Habituellement, sa chaîne YouTube est plus terre à terre, on y cause récolte de patates sur gazon, bataille contre le mildiou, utilisation des feuilles mortes au jardin et repiquage des poireaux, mais aussi des sujets plus techniques comme le phosphore ou l'azote.

Seulement voilà, Antoine a récemment décidé de s'attaquer à l'un des grands concepts actuels qui irrigue les courants écolos et collapsologues. Dans deux vidéos intitulées Marre de la permaculture et Critique de la permaculture, il pointe du doigt les dérives dogmatique et ésotérique de cette doctrine, estimant qu'elle prend parfois des airs de grand inquisiteur.

Voici quelques pistes de réflexion lancées par Antoine Le Potagiste que nous avons retenues. Précisons que les vidéos font une heure et demi en tout et qu'elles développent leurs arguments à l'aide d'exemples bien plus précis ce que nous résumons ici succinctement.

La nature vue comme moralement bonne

Gare à celui qui plante quelques tomates sur plusieurs mètres carré, il fait de la monoculture ! Gare à celui qui tue les limaces ou qui taille ses plants, il perturbe les plans divins de Mère Nature ! Voilà en substance ce que certains défenseurs de la permaculture tiennent comme discours. "La nature, c'est pas quelque chose de foncièrement joli et mignon, objecte pourtant Antoine dans sa vidéo, c'est pas le pays des bisounours".

Parmi les critiques principales que le youtubeur adresse à la permaculture, on trouve donc cette idée selon laquelle la nature serait toujours bonne et qu'il faudrait la laisser faire. Qu'il ne faut pas tuer les animaux du jardin, ne pas retirer les mauvaises herbes, car ils sont tous utiles. Le Potagiste, lui, ne s'empêche pas d'intervenir, il est pragmatique : "Un chiendent quand il pousse dans mon jardin, il ne me dérange pas, mais s'il vient pousser dans mes plates-bandes, là ça devient une mauvaise herbe".

Au final, parler de "pure nature" n'a pas vraiment de sens quand on parle d'agriculture ou de maraîchage pour Antoine. "Il y a méprise sur ce qu'est un potager, rappelle-t-il, c'est rempli de plantes artificielles, qui n'auraient aucune chance de survivre dans la nature et qui ont été sélectionnées par les hommes sur des générations."

Capture d'écran de la vidéo où le Potagiste explique pourquoi il utilise de l'anti-limaces

Une dérive ésotérique qui veut englober la totalité du monde

Autre sujet de dispute, la permaculture se pense comme un écosystème qui pourrait englober aussi bien notre rapport à la nature que notre rapport au bonheur. "C'est la porte ouverte à toutes les dérives new age, s'inquiète le youtubeur, le second pilier de la permaculture veut qu'on prenne soin des hommes, c'est là qu'on peut commencer à tourner le dos à la méthode scientifique." Pour Antoine, le but d'un jardinier ou d'un cultivateur, c'est d'abord de faire pousser des légumes, des céréales, des fruits, des plantes.

Surtout, les principes de la permaculture paraissent finalement assez simples et communs à notre jardinier sceptique. "Il y a quelque chose de prétentieux à dire qu'on va tout révolutionner et qu'on va vous apprendre comment faire de l'agronomie.

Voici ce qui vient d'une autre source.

(* ===== verification/JournaledSpec.v ===== *)
(** The invariant of the journaled core, for any journal and any store that keep their
    contracts.  [consistent] relates the recorded events to the published generations,
    [core_inv] a running core to them; every call of the core keeps it and only adds
    events ([moves]). *)
From Stdlib Require Import Ascii NArith Strings.Byte.
From S2P Require Import Prelude Str Gf256 Bytes DurableCodec DurableCodecSpec Contracts OperationLedger JournaledCore.
Import OperationEvent (operation_id, class, phase, state_generation, state_digest, detail_code).

(** * Events and what they say about the store *)

(** A phase that a durable mutation reaches only after its state was committed. *)
Definition after_commit (p : OperationPhase) : bool :=
  match p with
  | StateCommitted | ResponseAudited | ResponseAuditFailedAfterCommit | Delivered | DeliveryFailedAfterCommit
  | Reconciled => true
  | _ => false
  end.

Definition unresolved (e : OperationEvent) : Prop := phase e = Accepted ∨ phase e = IntentCommitted.

(** The commits that a list of events records, in their order. *)
Definition commit_of (e : OperationEvent) : option (string * target) :=
  if bool_decide (phase e = StateCommitted) then (λ t, (operation_id e, t)) <$> state e else None.
Definition commits (es : list OperationEvent) : list (string * target) := omap commit_of es.

Lemma commits_snoc es e : commits (es ++ [e]) = commits es ++ option_list (commit_of e).
Proof. unfold commits. rewrite omap_app. simpl. by destruct (commit_of e). Qed.

Lemma commit_of_other e : phase e ≠ StateCommitted → commit_of e = None.
Proof. intros. unfold commit_of. by rewrite bool_decide_eq_false_2. Qed.

(** A durable mutation that has an intent or is past it has a target. *)
Lemma shape_state e :
  validate_event_shape e = Ok tt → class e = DurableMutation →
  phase e = IntentCommitted ∨ phase e = StateCommitted ∨ phase e = AbortedBeforeStateCommit → ∃ t, state e = Some t.
Proof.
  intros Hs Hc Hp. pose proof (shape_paired e Hs) as Hpair. unfold validate_event_shape in Hs.
  assert (is_some (state_generation e)) as Hg.
  { unfold state_required in Hs. rewrite Hc in Hs. destruct Hp as [Hp|[Hp|Hp]]; rewrite Hp in Hs;
      destruct (is_some (state_generation e)); [done| |done| |done|]; repeat (case_match; try done). }
  unfold state. destruct (state_generation e), (state_digest e); try done. eauto.
Qed.

Lemma state_kept p e :
  (is_some (state_generation p) → state_generation e = state_generation p ∧ state_digest e = state_digest p) →
  ∀ t, state p = Some t → state e = Some t.
Proof.
  unfold state. intros Hk t. destruct (state_generation p) as [g|]; [|done]. destruct (Hk I) as [-> ->]. done.
Qed.

Lemma allowed_phases p q :
  allowed_transition DurableMutation p q →
  (p = Accepted ∧ (q = RejectedBeforeDispatch ∨ q = IntentCommitted)) ∨
  (p = IntentCommitted ∧ (q = StateCommitted ∨ q = AbortedBeforeStateCommit)) ∨
  (after_commit p ∧ after_commit q ∧ q ≠ StateCommitted).
Proof. destruct p, q; try done; simpl; intros _; eauto 7. all: right; right; split_and!; done. Qed.

(** The ledger [m] reports the operation as committed with target [t]. *)
Definition reports (m : gmap string OperationEvent) (id : string) (t : target) : Prop :=
  ∃ e, m !! id = Some e ∧ after_commit (phase e) ∧ state e = Some t.

Lemma reports_insert m e id t :
  reports (<[operation_id e := e]> m) id t ↔
  (id = operation_id e ∧ after_commit (phase e) ∧ state e = Some t) ∨ (id ≠ operation_id e ∧ reports m id t).
Proof.
  unfold reports. destruct (decide (id = operation_id e)) as [->|Hne].
  - rewrite lookup_insert_eq. naive_solver.
  - rewrite lookup_insert_ne by done. naive_solver.
Qed.

(** A transition that records no commit leaves what is reported for its operation. *)
Definition stateful (m : gmap string OperationEvent) : Prop :=
  ∀ id e, m !! id = Some e → after_commit (phase e) → is_Some (state e).
Lemma demo_steps : rtc (step (SE := unit) (BE := unit) (JE := unit)) (Down demo_engine demo_journal) (Up demo_recovered).
Proof.
  apply rtc_l with (Up demo_opened); [by eapply step_open|].
  apply rtc_l with (Up demo_failed); [apply step_call; split; [done|apply demo_request_ok]|].
  apply rtc_once. by apply step_call.
Qed.

Example demo_in_doubt :
  retry_directive (JournaledDurableCore.ledger demo_failed) "op-000001" = Some ReconcileOnly ∧
  retry_directive (JournaledDurableCore.ledger demo_recovered) "op-000001" = Some LookupOnly.
Proof. split; reflexivity. Qed.

Lemma journaled_exactly_once_witness :
  ∃ done : list (string * target),
    (MemoryStore.generations (DurableStateEngine.store (JournaledDurableCore.state demo_recovered))).*1 = done.*2 ∧
    NoDup done.*1 ∧ "op-000001" ∈ done.*1.
Proof.
  destruct (journaled_exactly_once [] demo_engine demo_journal demo_recovered demo_empty demo_unpublished demo_steps)
    as (done & h & sp & Hst & Hnd & _ & _ & Hb & Hdir).
  destruct (Hb eq_refl) as [-> ->]. apply memory_settled in Hst. specialize (Hdir "op-000001").
  rewrite (proj2 demo_in_doubt) in Hdir. exists done. by split_and!.
Defined.

Definition demo_audited : MemoryCore :=
  perform (SE := unit) (BE := unit) (JE := unit) (Audited "op-000002" demo_request) demo_second.1.

Lemma demo_audits : rtc (step (SE := unit) (BE := unit) (JE := unit)) (Up demo_second.1) (Up demo_audited).
Proof. apply rtc_once, step_call, demo_request_ok. Qed.

Definition demo_receipt : JournaledCommitReceipt :=
  JournaledCommitReceipt.mk "op-000002" (CommitReceipt.mk (Some 1%N) 2 (memory_digest
    (match SealedEnvelope.encode (SealedEnvelope.mk 1 1 [x01] [x62] [x01]) with Ok b => b | Err _ => [] end))).

Lemma demo_answer : demo_second = (demo_second.1, Ok demo_receipt).
Proof. reflexivity. Qed.

Lemma journaled_answer_durable_witness :
  ∃ e h sp,
    current (JournaledDurableCore.ledger demo_audited) "op-000002" = Some e ∧ after_commit (phase e) ∧
    state e = Some (receipt_target demo_receipt) ∧
    store_at (DurableStateEngine.store (JournaledDurableCore.state demo_audited)) h sp ∧ receipt_target demo_receipt ∈ h.
Proof.
  exact (journaled_answer_durable [] demo_engine demo_journal demo_recovered "op-000002" demo_request (Some 1%N) [x62] []
    demo_second.1 demo_receipt demo_audited demo_empty demo_unpublished demo_steps eq_refl demo_request_ok demo_answer demo_audits).
Defined.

Grosso modo, j'ai l'impression que la permaculture est en train de réinventer la roue." Pour le Potagiste, les siècles d'agriculture et de travail de la terre qui nous précèdent ont déjà permis de découvrir la plupart de ces principes essentiels que la permaculture prétend inventer.

Retrouver les traditions maraîchères des anciens

Des maraîchers traditionnels à Bobigny à la fin du XIXe siècle © Cercle d'études et de recherches historiques de Bobigny Balbiniacum (CERHBB)

Pour lui, tout n'est pas à jeter dans la permaculture, surtout si elle s'inspire des traditions, mais il remarque que de nombreux permaculteurs ont lancé des idées radicales qui se sont révélées inefficaces. Exemple ? Le jardin-forêt ou les buttes (cf. notre petit lexique pour en savoir plus). "Aujourd'hui, tout le monde abandonne les buttes, précise-t-il, on se tourne de nouveau vers du maraîchage taillé au cordeau, vers les techniques de nos anciens, comme les maraîchers parisiens du XIXe siècle, c'est ça le nouveau modèle."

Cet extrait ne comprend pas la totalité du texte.